Ms. Yocom. We had slightly different time periods, but our
results were the same. The collaborative audits looked to be
very promising, and as Dr. Budetti said, the cooperation and
the coordination that happens with the States I think is a very
effective outcome as well.
One thing that I would do more of is about transparency.
The more transparent CMS is, the more transparent the States
are about the issues they are facing and ways to combat them,
the more we have a feedback loop in the process and we can make
progress more quickly.
Senator Carper. OK, thanks. Mr. Wilson.
Mr. Wilson. I would echo what the previous two have just
said. I think that collaboration is key. It has been said that
if you have seen one State Medicaid program, you have just seen
one State Medicaid program. I think the collaboration works
because each State knows its program best, and we can help you
understand what our policies and rules mean and pursue the
money much more aggressively.
I also believe that aggressively pursuing these cases from
my agency, changing our mind-set about how we approach the
case, was----
Senator Carper. Sorry. Changing your mind-set about?

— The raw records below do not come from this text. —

(* ===== verification/Session.v ===== *)
(** Sessions and packet encryption: src/pkg/net/session.go,
    src/pkg/net/internal/crypto.go.

    The ciphers ([crypto/cipher] blocks and the aes package of vulcan-pkg-tool)
    are not part of the repository: they are operations of a class, with their
    documented law, that decryption undoes encryption, as a second class. *)
From S2P Require Import Prelude.

(** The aes package: a block is made from a key; [Encrypt]/[Decrypt] take the
    key, the block and the data. *)
Class Cipher := {
  Block : Type;
  aes_NewBlock : list Z -> result Block;
  aes_Encrypt : list Z -> option Block -> list Z -> result (list Z);
  aes_Decrypt : list Z -> option Block -> list Z -> result (list Z);
}.

Class CipherLaws (C : Cipher) : Prop := {
  aes_round_trip : forall key block data out,
    aes_Encrypt key block data = Ok out -> aes_Decrypt key block out = Ok data;
}.

(** ** Index counters *)

Record indexInfo := mkIndex { start_index : Z; index : Z }.

Definition newIndexInfo (start : Z) : indexInfo := mkIndex start start.

(** [i.index.Add(1)]: the new value, wrapping at 64 bits. *)
Definition Increase (i : indexInfo) : Z * indexInfo :=
  let v := int64 (index i + 1) in (v, mkIndex (start_index i) v).

Definition Load (i : indexInfo) : Z := index i.

(** ** Sessions *)

Section session.
Context `{C : Cipher}.

Record encryptor := mkEncryptor { enc_encrypt : bool; enc_block : option Block; enc_key : list Z }.

Record session := mkSession {
  ss_enc : encryptor;
  userId : Z;
  serverId : Z;
  clientIP : string;
  color : string;
  status : Z;
  startTime : Z;
  csIndex : indexInfo;
  scIndex : indexInfo;
}.

Definition DefaultSession : session :=
  mkSession (mkEncryptor false None []) 0 0 EmptyString EmptyString 0 0 (newIndexInfo 0) (newIndexInfo 1).

Definition NewSession (userId sid st : Z) (block : option Block) (key : list Z)
    (crypto : bool) (color : string) (status : Z) : session :=
  mkSession (mkEncryptor crypto block key) userId sid EmptyString color status st
    (newIndexInfo 0) (newIndexInfo 1).

Definition IncreaseCSIndex (s : session) : Z * session :=
  let '(v, i) := Increase (csIndex s) in
  (v, mkSession (ss_enc s) (userId s) (serverId s) (clientIP s) (color s) (status s) (startTime s)
        i (scIndex s)).

Definition IncreaseSCIndex (s : session) : Z * session :=
  let '(v, i) := Increase (scIndex s) in
  (v, mkSession (ss_enc s) (userId s) (serverId s) (clientIP s) (color s) (status s) (startTime s)
        (csIndex s) i).

Definition CSIndex (s : session) : Z := Load (csIndex s).
Definition SCIndex (s : session) : Z := Load (scIndex s).
Definition StartTime (s : session) : Z := startTime s.
Definition UID (s : session) : Z := userId s.
Definition SID (s : session) : Z := serverId s.
Definition Color (s : session) : string :=
  if (String.length (color s) =? 0)%nat then EmptyString else color s.
Definition Status (s : session) : Z := status s.
Definition ClientIP (s : session) : string := clientIP s.
Definition SetClientIP (s : session) (ip : string) : session :=
  mkSession (ss_enc s) (userId s) (serverId s) ip (color s) (status s) (startTime s)
    (csIndex s) (scIndex s).

Definition IsCrypto (s : session) : bool := enc_encrypt (ss_enc s).
Definition Key (s : session) : list Z := enc_key (ss_enc s).
Definition session_Block (s : session) : option Block := enc_block (ss_enc s).

(** ** Packet encryption *)

Definition encrypt (ss : session) (data : list Z) : result (list Z) :=
  if negb (IsCrypto ss) then Ok data
  else map_err (fun e => EWrap e "packet encrypt failed" [])
         (aes_Encrypt (Key ss) (session_Block ss) data).

Definition decrypt (ss : session) (data : list Z) : result (list Z) :=
  if negb (IsCrypto ss) then Ok data
  else map_err (fun e => EWrap e "packet decrypt failed" [])
         (aes_Decrypt (Key ss) (session_Block ss) data).

Lemma decrypt_encrypt `{!CipherLaws C} ss data out :
  encrypt ss data = Ok out -> decrypt ss out = Ok data.
Proof.
  unfold encrypt, decrypt. destruct (IsCrypto ss); simpl; [|congruence].
  destruct (aes_Encrypt _ _ _) as [c|e|q] eqn:E; simpl; intros; simplify_eq.
  by rewrite (aes_round_trip _ _ _ _ E).
Qed.

(** Two sessions with the same encryptor encrypt and decrypt alike. *)
Lemma crypt_same ss ss' : ss_enc ss = ss_enc ss' -> encrypt ss = encrypt ss' /\ decrypt ss = decrypt ss'.
Proof. intros E. unfold encrypt, decrypt, IsCrypto, Key, session_Block. by rewrite E. Qed.

Lemma IncreaseCSIndex_enc s : ss_enc (snd (IncreaseCSIndex s)) = ss_enc s.
Proof. done. Qed.

Lemma Increase_val i : - 2 ^ 63 <= index i < 2 ^ 63 - 1 ->
  Increase i = (index i + 1, mkIndex (start_index i) (index i + 1)).
Proof. intros H. unfold Increase. rewrite wrapS_id by lia. done. Qed.
End session.

(** A concrete cipher for the witnesses: it marks a packet with its key. *)
Definition tag_cipher : Cipher := {|
  Block := unit;
  aes_NewBlock := fun _ => Ok tt;
  aes_Encrypt := fun key _ data => Ok (nth 0 key 0 :: data);
  aes_Decrypt := fun key _ data =>
    match data with x :: d => if x =? nth 0 key 0 then Ok d else Err (ENew "bad tag" []) | [] => Err (ENew "empty" []) end;
|}.

Lemma tag_cipher_laws : CipherLaws tag_cipher.
Proof. split. intros key block data out H. simpl in *. injection H as <-. by rewrite Z.eqb_refl. Qed.

Definition tag_session : session (C := tag_cipher) :=
  NewSession (C := tag_cipher) 7 1 0 (Some tt) [42] true EmptyString 0.
Lemma NewBuckets_shards n ws : 0 < n < 2 ^ 32 ->
  exists b, NewBuckets n ws = Ok b /\ shards (mkB b ∅) (∅, ∅).
Proof.
  intros Hn. unfold NewBuckets. destruct (Z.ltb_spec n 0); [lia|]. eexists. split; [reflexivity|].
  split; cbn [bs buckets bucketSize uidWidMap fst snd]; rewrite ?wrapU_id by lia; try done; [lia|by rewrite length_replicate|].
  intros i b k Hb. apply lookup_replicate in Hb as [-> _]. rewrite !lookup_empty. by case_decide.
Qed.

(** C6: The sharded registry refines one map from worker id to worker and one
    map from user id to worker id: after any sequence of [Put]s and [Del]s on a
    new [Buckets] no operation has failed or panicked, [Buckets.Worker] finds
    exactly the worker the map has under the key, and [uidWidMap] is the
    specification's. *)
Theorem registry_refines_map n ws ops : 0 < n < 2 ^ 32 ->
  exists b s', NewBuckets n ws = Ok b /\ run_reg ops (mkB b ∅) = (Ok tt, s') /\
    (forall key, Worker (bs s') key = Ok ((spec_run ops (∅, ∅)).1 !! key)) /\
    uidWidMap s' = (spec_run ops (∅, ∅)).2.
Proof.
  intros Hn. destruct (NewBuckets_shards n ws Hn) as (b & E & H).
  destruct (run_reg_spec ops _ _ H) as (s' & E' & H'). exists b, s'.
  repeat split; [done..| |apply H']. intros key. by apply Worker_spec.
Qed.

Definition wA : wref := mkW 0 7 100.
Definition wB : wref := mkW 1 8 100.
Definition wC : wref := mkW 2 263 200.

Lemma registry_refines_map_witness :
  exists b s', NewBuckets 256 16 = Ok b /\ run_reg [RPut wA; RPut wC; RDel wA] (mkB b ∅) = (Ok tt, s') /\
    Worker (bs s') 263 = Ok (Some wC) /\ Worker (bs s') 7 = Ok None.
Proof.
  destruct (registry_refines_map 256 16 [RPut wA; RPut wC; RDel wA]) as (b & s' & E & E' & Hw & _); [lia|].
  exists b, s'. repeat split; [done|done|rewrite Hw; reflexivity|rewrite Hw; reflexivity].
Defined.

(** *** Looking a user up *)

Definition put_wids (ops : list reg_op) : list Z :=
  omap (fun o => match o with RPut w => Some (WID w) | RDel _ => None end) ops.

(** Every user entry points at a registered worker of that user. *)
Definition uids_ok (m : spec) : Prop :=
  (forall k w, m.1 !! k = Some w -> WID w = k) /\
  (forall u k, m.2 !! u = Some k -> exists w, m.1 !! k = Some w /\ w_uid w = u).
Lemma handle_all_indices ctx ins st st' :
  handle_all ctx ins st = (Ok tt, st') -> IsCrypto (sv_ss st) = true ->
  0 <= CSIndex (sv_ss st) -> CSIndex (sv_ss st) + zlen ins < 2 ^ 63 ->
  IsCrypto (sv_ss st') = true /\ CSIndex (sv_ss st') = CSIndex (sv_ss st) + zlen ins /\
  exists pks, Forall2 (fun i pk => Unmarshal (snd i) = Ok pk) ins pks /\
    p_Index <$> pks = seqZ (CSIndex (sv_ss st)) (zlen ins).
Proof.
  revert st. induction ins as [|[ch in_] ins IH]; intros st E Hc Hi Hb.
  - injection E as <-. split; [done|]. split; [cbn; lia|]. by exists [].
  - cbn [handle_all] in E. cbv [mbind go_bind] in E.
    destruct (handle ch ctx in_ st) as [[[]|e|q] st1] eqn:E1; try discriminate.
    destruct (handle_cases _ _ _ _ _ _ E1) as [(_ & Hr & _)|(pk & Eu & [(_ & _ & Hr & _)|[(_ & Ei & Es)|(Hf & _)]])];
      [done|done| |congruence].
    unfold CSIndex in *. cbn [length] in Hb. rewrite Nat2Z.inj_succ in Hb.
    assert (csIndex (sv_ss st1) = mkIndex (start_index (csIndex (sv_ss st))) (Load (csIndex (sv_ss st)) + 1)) as Ec.
    { rewrite Es. unfold IncreaseCSIndex. unfold Load in *. rewrite (Increase_val (csIndex (sv_ss st))) by lia. done. }
    assert (Load (csIndex (sv_ss st1)) = Load (csIndex (sv_ss st)) + 1) as El by (by rewrite Ec).
    destruct (IH st1 E) as (Hc' & Hi' & pks & HF & Hx); [by rewrite Es|lia|lia|].
    split; [done|]. cbn [length]. rewrite Nat2Z.inj_succ. split; [rewrite Hi', El; lia|]. exists (pk :: pks).
    split; [by constructor|]. rewrite fmap_cons, Hx, El, (seqZ_cons (Load (csIndex (sv_ss st)))), <- Ei by lia. f_equal. f_equal; lia.
Qed.
End handle.
Arguments svc_state C W : clear implicits.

Mr. Wilson. How we approached our cases, giving my staff
the courage to say, ``I know you are the doctor, but we think
you did something wrong. Let us go after him.'' Having clean
data that we could utilize and then having good investigations
being conducted, and then having other professionals, medical
professionals, come in and verify what we think we know to be
accurate for us has been very successful.
I think--and I circled what Carolyn said. I had on there
for what could be improved is definitely the transparency.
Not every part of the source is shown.